Until internal combustion engines were developed in the late 19th century, the main method for drilling rock was muscle power of man or animal. The technique of oil drilling through percussion or rotary drilling has its origins dating back to the ancient Chinese Han dynasty in 100 BC, where percussion drilling was used to extract natural gas in the Sichuan province. Early oil and gas drilling methods were seemingly primitive although the process required several technical skills. The skills involved the availability of heavy iron bits and long bamboo poles, the manufacturing of long and sturdy cables woven from bamboo fiber, and levers. Heavy iron bits were attached to long bamboo cables suspended from bamboo derricks and then were repeatedly raised and dropped into a manually dug hole by having two to six men jumping on a lever. Han dynasty oil wells made by percussion drilling were effective but only reached 10 meters deep and 100 meters by the 10th century. By the 16th century, the Chinese were exploring and drilling oil wells more than 2000 feet deep. Chinese well drilling technology was introduced to Europe in 1828. A modernized variant of the ancient Chinese drilling technique was used by American businessman Edwin Drake to drill Pennsylvania's first oil well in 1859 using small steam engines to power the drilling process rather than by human muscle. Cable tool drilling was developed in ancient China and was used for drilling brine wells. The salt domes also held natural gas, which some wells produced and which was used for evaporation of the brine.

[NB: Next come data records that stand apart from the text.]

(** X23: the four arguments of [update_bot_stats] act on their own: one call
    does what four calls with one argument each do, in the order of the
    source or in the opposite order. *)
Theorem update_bot_stats_splits status api_status response_time user_id now s :
  update_bot_stats status api_status response_time user_id now s
  = update_bot_stats None None None user_id now
      (update_bot_stats None None response_time None now
         (update_bot_stats None api_status None None now
            (update_bot_stats status None None None now s)))
  ∧ update_bot_stats status api_status response_time user_id now s
    = update_bot_stats status None None None now
        (update_bot_stats None api_status None None now
           (update_bot_stats None None response_time None now
              (update_bot_stats None None None user_id now s))).
Proof. unfold update_bot_stats. split; stats_cases; reflexivity. Qed.

End Statistics.

(** ** Two webhook requests at once: the active users *)

Section TwoSenders.

Import WebServer Interleaving.

Ltac same_users :=
  apply set_eq; intros ?;
  rewrite ?elem_of_union, ?elem_of_singleton, ?elem_of_empty; tauto.

Lemma users_invariant_step old key1 now1 key2 now2 c who :
  users_invariant old key1 now1 key2 now2 c →
  users_invariant old key1 now1 key2 now2 (sched_step c who).
Proof.
  destruct c as [s [code1 l1] [code2 l2]].
  intros (n1 & n2 & [Hn1 H1] & [Hn2 H2] & Husers & Htime).
  simpl in H1, H2, Husers, Htime. destruct who.
  - destruct n2 as [| [| [| [| [| n2]]]]]; [| | | | | lia];
      simpl in H2; subst code2; unfold sched_step, step; simpl;
      [exists n1, 1%nat | exists n1, 2%nat | exists n1, 3%nat
      | exists n1, 4%nat | exists n1, 4%nat];
      (split; [by split |]); (split; [split; [lia | done] |]); simpl;
      (split; [rewrite ?Husers; repeat case_decide; try lia; same_users |]);
      intros Hsteps; try (by right); apply Htime; lia.
  - destruct n1 as [| [| [| [| [| n1]]]]]; [| | | | | lia];
      simpl in H1; subst code1; unfold sched_step, step; simpl;
      [exists 1%nat, n2 | exists 2%nat, n2 | exists 3%nat, n2
      | exists 4%nat, n2 | exists 4%nat, n2];
      (split; [split; [lia | done] |]); (split; [by split |]); simpl;
      (split; [rewrite ?Husers; repeat case_decide; try lia; same_users |]);
      intros Hsteps; try (by left); apply Htime; lia.
Qed.

Lemma users_invariant_run old key1 now1 key2 now2 sched c :
  users_invariant old key1 now1 key2 now2 c →
  users_invariant old key1 now1 key2 now2 (run sched c).
Proof.
  revert c. induction sched as [| who sched IH]; intros c Hc; [done |].
  apply IH. by apply users_invariant_step.
Qed.

(** X24: on every schedule that lets two webhook handlers finish, both
    senders are among the active users and nobody else has joined them, and
    the time of the last message is that of one of the two requests: of the
    three updates only the count can lose one. *)
Theorem webhook_updates_keep_users s key1 now1 key2 now2 sched :
  let c := mkConfig s (webhook_thread key1 now1) (webhook_thread key2 now2) in
  finished (run sched c) →
  active_users (stats (run sched c)) = {[key1]} ∪ ({[key2]} ∪ active_users s)
  ∧ (last_message_time (stats (run sched c)) = Some now1
     ∨ last_message_time (stats (run sched c)) = Some now2).
Proof.
  intros c [Hfirst Hsecond].
  assert (users_invariant (active_users s) key1 now1 key2 now2 c) as Hstart.
  { exists 0%nat, 0%nat.
    split; [split; [lia | done] |]. split; [split; [lia | done] |].
    split; [simpl; same_users | intros [? | ?]; lia]. }
  apply (users_invariant_run _ _ _ _ _ sched) in Hstart.
  destruct Hstart as (n1 & n2 & [Hn1 H1] & [Hn2 H2] & Husers & Htime).
  rewrite Hfirst in H1. rewrite Hsecond in H2.
  assert (n1 = 4%nat) as ->
    by (destruct n1 as [| [| [| [| [| n1]]]]]; try discriminate; lia).
  assert (n2 = 4%nat) as ->
    by (destruct n2 as [| [| [| [| [| n2]]]]]; try discriminate; lia).
  split; [| apply Htime; lia].
  rewrite Husers. repeat case_decide; try lia. same_users.
Qed.

End TwoSenders.

(** ** The further properties on concrete runs *)

Lemma handle_message_other_users_witness :
  Bot.user_conversations
    (Bot.after (Bot.handle_message (Scenario.answering (lit " hi ")) Bot.init
                  Scenario.other) (Scenario.answered 1)) !! 7
  = Bot.user_conversations (Scenario.answered 1) !! 7.
Proof.
  apply (handle_message_other_users (Scenario.answering (lit " hi ")) Bot.init
           Scenario.other 7 (Scenario.answered 1)).
  simpl. lia.
Defined.

Lemma answered_cycle_length_witness :
  Bot.conversation_length 7
    (Bot.after (Bot.handle_message (Scenario.answering (lit " hi ")) Bot.init
                  Scenario.hello) (Scenario.answered 10))
  = Z.min (20 + 1) 20 + 1.
Proof.
  exact (proj2 (answered_cycle_length (Scenario.answering (lit " hi "))
                  Scenario.hello (Scenario.answered 10) (lit "hi")
                  eq_refl eq_refl)).
Defined.

Lemma refused_reply_is_remembered_witness :
  let env := Scenario.refusing (lit "hi") (lit "Bad Request") in
  let w' := Bot.after (Bot.handle_message env Bot.init Scenario.hello)
                      (Bot.initial_world 0) in
  last (Bot.user_conversations_get 7 w')
  = Some (Bot.mkMessage Bot.assistant (lit "hi"))
  ∧ Bot.outbox w'
    = [Bot.ChatAction 7 (lit "typing");
       Bot.ReplyText 7
         (Bot.error_message (Bot.TelegramError (lit "Bad Request"))) None].
Proof.
  apply (refused_reply_is_remembered
           (Scenario.refusing (lit "hi") (lit "Bad Request")) Scenario.hello
           (Bot.initial_world 0) (lit "hi") (lit "Bad Request"));
    [reflexivity | reflexivity | by vm_compute | reflexivity].
Defined.

Lemma typing_failure_aborts_witness :
  let env := Scenario.offline (lit "network") in
  let w' := Bot.after (Bot.handle_message env Bot.init Scenario.hello)
                      (Bot.initial_world 0) in
  (Bot.handle_message env Bot.init Scenario.hello (Bot.initial_world 0)).1
  = Raise (Bot.TelegramError (lit "network"))
  ∧ Bot.api_calls w' = []
  ∧ Bot.outbox w' = [].
Proof.
  destruct (typing_failure_aborts (Scenario.offline (lit "network")) Bot.init
              Scenario.hello (Bot.initial_world 0) (lit "network") eq_refl)
    as (Hraise & Hcalls & Hsent & _).
  split; [exact Hraise |]. split; [exact Hcalls | exact Hsent].
Defined.
(** * AIShoppingOCR: the shopping-history component ([src/App.tsx])

    A shallow embedding of the logic of the [App] React component and of the
    record types of [src/types.ts]: the record store (add, delete, load,
    save), the history view filter, the analysis form and the image
    preprocessor's dimension computation.

    JavaScript values are modelled as the language defines them: strings are
    sequences of UTF-16 code units, numbers are IEEE-754 binary64 values
    (the Standard Library's [spec_float] at precision 53), arrays live in a
    heap and are passed by reference. *)

From Stdlib Require Import Ascii String.
From Stdlib Require Import ZArith NArith List Bool Lia Permutation Sorted.
From Stdlib Require Import SpecFloat.
From stdpp Require Import gmap.
Import ListNotations.

Local Open Scope Z_scope.

(** ** JavaScript strings *)

Module JSString.

(** A string value is a finite sequence of 16-bit code units. *)
Definition t := list N.

(** Literals of the development are written as ASCII text. *)
Definition js (s : string) : t := map N_of_ascii (list_ascii_of_string s).

Definition eqb (a b : t) : bool := bool_decide (a = b).

(** [ToBoolean] of a string: only the empty string is falsy. *)
Definition truthy (s : t) : bool :=
  match s with [] => false | _ :: _ => true end.

(** ECMAScript [WhiteSpace] and [LineTerminator] code points, the ones that
    [String.prototype.trim] strips. *)
Definition isWhiteSpace (c : N) : bool :=
  let c := Z.of_N c in
  ((9 <=? c) && (c <=? 13))
  || (c =? 32) || (c =? 160) || (c =? 5760)
  || ((8192 <=? c) && (c <=? 8202))
  || (c =? 8232) || (c =? 8233) || (c =? 8239) || (c =? 8287)
  || (c =? 12288) || (c =? 65279).

Fixpoint trimStart (s : t) : t :=
  match s with
  | c :: s' => if isWhiteSpace c then trimStart s' else s
  | [] => []
  end.

Definition trimEnd (s : t) : t := rev (trimStart (rev s)).

(** [String.prototype.trim] *)
Definition trim (s : t) : t := trimEnd (trimStart s).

Drake learned of cable tool drilling from Chinese laborers in the U.S. The first primary product was kerosene for lamps and heaters. Similar developments around Baku fed the European market.

In the 1970s, outside of the oil and gas industry, roller bits using mud circulation were replaced by the first pneumatic reciprocating piston Reverse Circulation (RC) drills. The former became essentially obsolete for most shallow drilling, now only used in certain situations where rocks preclude other methods. RC drilling proved much faster and more efficient. It continues to improve with better metallurgy, deriving harder, more durable bits and new compressors capable of delivering higher air pressures at higher volumes, enabling deeper and faster penetration. Diamond drilling has remained essentially unchanged since its inception.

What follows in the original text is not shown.